OK. Thanks for elaborating.

It seems to me that in order to fully support this, we are back to the
problem of how do we provide arbitrary configuration data via ACPI (the
DSM being the only current means, but there is no standard there). Is
that still the hard problem we are looking to solve as a group?

--
Darren Hart
Intel Open Source Technology Center
Yocto Project - Linux Kernel

2013-08-24 00:13:51

by Guenter Roeck

[permalink] [raw]
Subject: Re: ACPI vs Device Tree - moving forward

On Fri, Aug 23, 2013 at 04:45:48PM -0700, Darren Hart wrote:
> On Sat, 2013-08-24 at 00:38 +0100, Matthew Garrett wrote:
> > On Fri, Aug 23, 2013 at 04:25:43PM -0700, Darren Hart wrote:
> >
> > > It had been my hope at the start of this project to open the creation of
> > > SSDTs up to inventors and hackers who want to create Lures for the
> > > MinnowBoard in such a way that they could write these SSDTs and load
> > > them from a file at boot time, modify, rebuild, iterate, etc. When/if
> > > the Lure goes to production, the SSDT could either be stored on an
> > > EEPROM, or for very low volume boards, possibly just shipped as a binary
> > > to be loaded (with source available of course).
> >
> > There's no fundamental problem with doing this, especially on UEFI
> > systems. As long as you know the host ACPI code, it's trivial to merge
> > an SSDT in from a UEFI option ROM.
> >
> > > It appears that Matthew, at least, would prefer this latter scenario
> > > just used DT instead. However, that seems to leave a gap in the
> > > transition to incorporating the table into the board firmware should a
> > > derivative product be made. e.g. no good way to prototype with ACPI. It
> > > also seems to have all the same problems raised regarding mixing ACPI
> > > and DT on the same system.
> >
> > I've no problem with additional hardware shipping with ACPI support - my
> > position was more that if a vendor ships a system with ACPI that fails
> > to describe the integrated hardware (or does so incorrectly), it's
> > probably easier to replace it with DT than a fixed ACPI table. Still, if
> > people *do* want to replace shipped ACPI tables, it's probably
> > preferable to do that at the bootloader level than the kernel level.
> >
>
> OK. Thanks for elaborating.
>
> It seems to me that in order to fully support this, we are back to the
> problem of how do we provide arbitrary configuration data via ACPI (the
> DSM being the only current means, but there is no standard there). Is
> that still the hard problem we are looking to solve as a group?
>
Did the group conclude that the idea of FDT augmenting ACPI is not feasible ?

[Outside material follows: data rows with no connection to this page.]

(** A successful insert: the statement's row, the author it refers to. *)
Lemma Insert_Ok_inv (st st' : db) (m b : BookDBModel) (d : BookBaseModel) :
  Insert st m d = (st', Ok b) ->
  exists pd aid r, pg_date_in (BBase.PubDate d) = Ok pd /\ pg_int8_in (AuthorID d) = Ok aid /\
    authors st !! aid = Some r /\
    st' = mk_db (authors st) (<[books_seq st + 1 := mk_book_row (BBase.Title d) (BBase.Desc d) pd aid]>
                (books st)) (authors_seq st) (books_seq st + 1) /\
    b = BDB.mk (books_seq st + 1) (BBase.Title d) (BBase.Desc d) (Some pd) (author_view st aid r).
Proof.
  intros H. unfold Insert in H. case_match.
  unfold sql_insert, AuthorModel.Detail, AuthorModel.sql_detail in *. go_cases. eauto 10.
Qed.

(** A successful update: the row present, the new author present, the
    row replaced, and the author embedded as read before the update. *)
Lemma book_Update_Ok_inv (st st' : db) (m b : BookDBModel) (d : BookBaseModel) :
  Update st m d = (st', Ok b) ->
  exists pd aid old r, pg_date_in (BBase.PubDate d) = Ok pd /\ pg_int8_in (AuthorID d) = Ok aid /\
    books st !! BDB.ID m = Some old /\ authors st !! aid = Some r /\
    st' = mk_db (authors st) (<[BDB.ID m := mk_book_row (BBase.Title d) (BBase.Desc d) pd aid]>
                (books st)) (authors_seq st) (books_seq st) /\
    b = BDB.mk (BDB.ID m) (BBase.Title d) (BBase.Desc d) (Some pd) (author_view st aid r).
Proof.
  intros H. unfold Update in H. case_match.
  unfold sql_update, AuthorModel.Detail, AuthorModel.sql_detail in *. go_cases. eauto 12.
Qed.

(** The rows of a listing carry the book's id and its author's id. *)
Lemma book_view_ids (st : db) (id : Z) (b : book_row) (x : BookDBModel) :
  book_view st id b = Ok x -> BDB.ID x = id /\ DB.ID (Author x) = br_author_id b.
Proof. unfold book_view. intros H. go_cases. auto. Qed.

(** The book writes never change the author table. *)
Lemma book_writes_authors (st : db) (m : BookDBModel) (d : BookBaseModel) :
  authors (Insert st m d).1 = authors st /\ authors (Update st m d).1 = authors st /\
  authors (Delete st m).1 = authors st.
Proof.
  unfold Insert, Update, Delete.
  repeat split; case_match; unfold sql_insert, sql_update, sql_delete in *; go_cases; done.
Qed.

(** The book writes are all-or-nothing: on an error the book table is as
    before.  For [Insert] this needs the code's order of events: the
    author [Detail] reads after the insert cannot fail, as the foreign
    key has just found that author. *)
Lemma book_write_errors_atomic (st : db) (m : BookDBModel) (d : BookBaseModel) (e : goerr) :
  ((Insert st m d).2 = Err e -> books (Insert st m d).1 = books st) /\
  ((Update st m d).2 = Err e -> books (Update st m d).1 = books st) /\
  ((Delete st m).2 = Err e -> books (Delete st m).1 = books st).
Proof.
  unfold Insert, Update, Delete.
  repeat split; case_match;
    unfold sql_insert, sql_update, sql_delete, AuthorModel.Detail, AuthorModel.sql_detail in *;
    go_cases; done.
Qed.

(** The row each book write may change. *)
Lemma book_writes_rows (st : db) (m : BookDBModel) (d : BookBaseModel) (i : Z) :
  (i <> books_seq st + 1 -> books (Insert st m d).1 !! i = books st !! i) /\
  (i <> BDB.ID m -> books (Update st m d).1 !! i = books st !! i) /\
  (i <> BDB.ID m -> books (Delete st m).1 !! i = books st !! i).
Proof.
  unfold Insert, Update, Delete.
  repeat split; intros Hi; case_match; unfold sql_insert, sql_update, sql_delete in *; go_cases;
    rewrite ?lookup_insert_ne, ?lookup_delete_ne by congruence; done.
Qed.

Lemma book_Insert_row_only (st : db) (m : BookDBModel) (d : BookBaseModel) :
  book_row_only st (Insert st m d).1 (books_seq st + 1).
Proof. split; [apply book_writes_authors|]. intros i Hi. by apply (book_writes_rows st m d i). Qed.

Lemma book_Update_row_only (st : db) (m : BookDBModel) (d : BookBaseModel) :
  book_row_only st (Update st m d).1 (BDB.ID m).
Proof. split; [apply book_writes_authors|]. intros i Hi. by apply (book_writes_rows st m d i). Qed.

Lemma book_Delete_row_only (st : db) (m : BookDBModel) :
  book_row_only st (Delete st m).1 (BDB.ID m).
Proof.
  split; [apply (book_writes_authors st m (BBase.mk [] None [] []))|].
  intros i Hi. by apply (book_writes_rows st m (BBase.mk [] None [] []) i).
Qed.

If not, the key question for me is how to implement it, and how to handle
all its little problems.

If yes, the key question for me is how to handle all the drivers which
assume fdt-style properties, and how to express all that information in ACPI
in a way which does not require a substantial driver rewrite (and, as you point
out, how that data would be described in ACPI consistently across multiple
vendors).

Guenter

2013-08-24 01:10:44

by Matthew Garrett

[permalink] [raw]
Subject: Re: ACPI vs Device Tree - moving forward

On Fri, Aug 23, 2013 at 05:13:45PM -0700, Guenter Roeck wrote:

> Did the group conclude that the idea of FDT augmenting ACPI is not feasible ?

I think expressing FDT in ACPI is feasible, I'm just not sure it's
desirable. We'd still end up with duplicate information and no mechanism
for drivers to handle both.

--
Matthew Garrett | [email protected]

2013-08-24 01:47:28

by Guenter Roeck

[permalink] [raw]
Subject: Re: ACPI vs Device Tree - moving forward

On Sat, Aug 24, 2013 at 02:10:36AM +0100, Matthew Garrett wrote:
> On Fri, Aug 23, 2013 at 05:13:45PM -0700, Guenter Roeck wrote:
>
> > Did the group conclude that the idea of FDT augmenting ACPI is not feasible ?
>
> I think expressing FDT in ACPI is feasible, I'm just not sure it's
> desirable. We'd still end up with duplicate information and no mechanism
> for drivers to handle both.
>
Not sure I understand what you are saying. My understanding of "augment"
would be that there is ACPI information, and there is a separate FDT
(or an FDT overlay) providing additional information. There should be
no duplicate information in this model.

Guenter

2013-08-24 02:38:13

by Matthew Garrett

[permalink] [raw]
Subject: Re: ACPI vs Device Tree - moving forward

On Fri, Aug 23, 2013 at 06:47:23PM -0700, Guenter Roeck wrote:
> On Sat, Aug 24, 2013 at 02:10:36AM +0100, Matthew Garrett wrote:
> > On Fri, Aug 23, 2013 at 05:13:45PM -0700, Guenter Roeck wrote:
> >
> > > Did the group conclude that the idea of FDT augmenting ACPI is not feasible ?
> >
> > I think expressing FDT in ACPI is feasible, I'm just not sure it's
> > desirable. We'd still end up with duplicate information and no mechanism
> > for drivers to handle both.
> >
> Not sure I understand what you are saying. My understanding of "augment"
> would be that there is ACPI information, and there is a separate FDT
> (or an FDT overlay) providing additional information. There should be
> no duplicate information in this model.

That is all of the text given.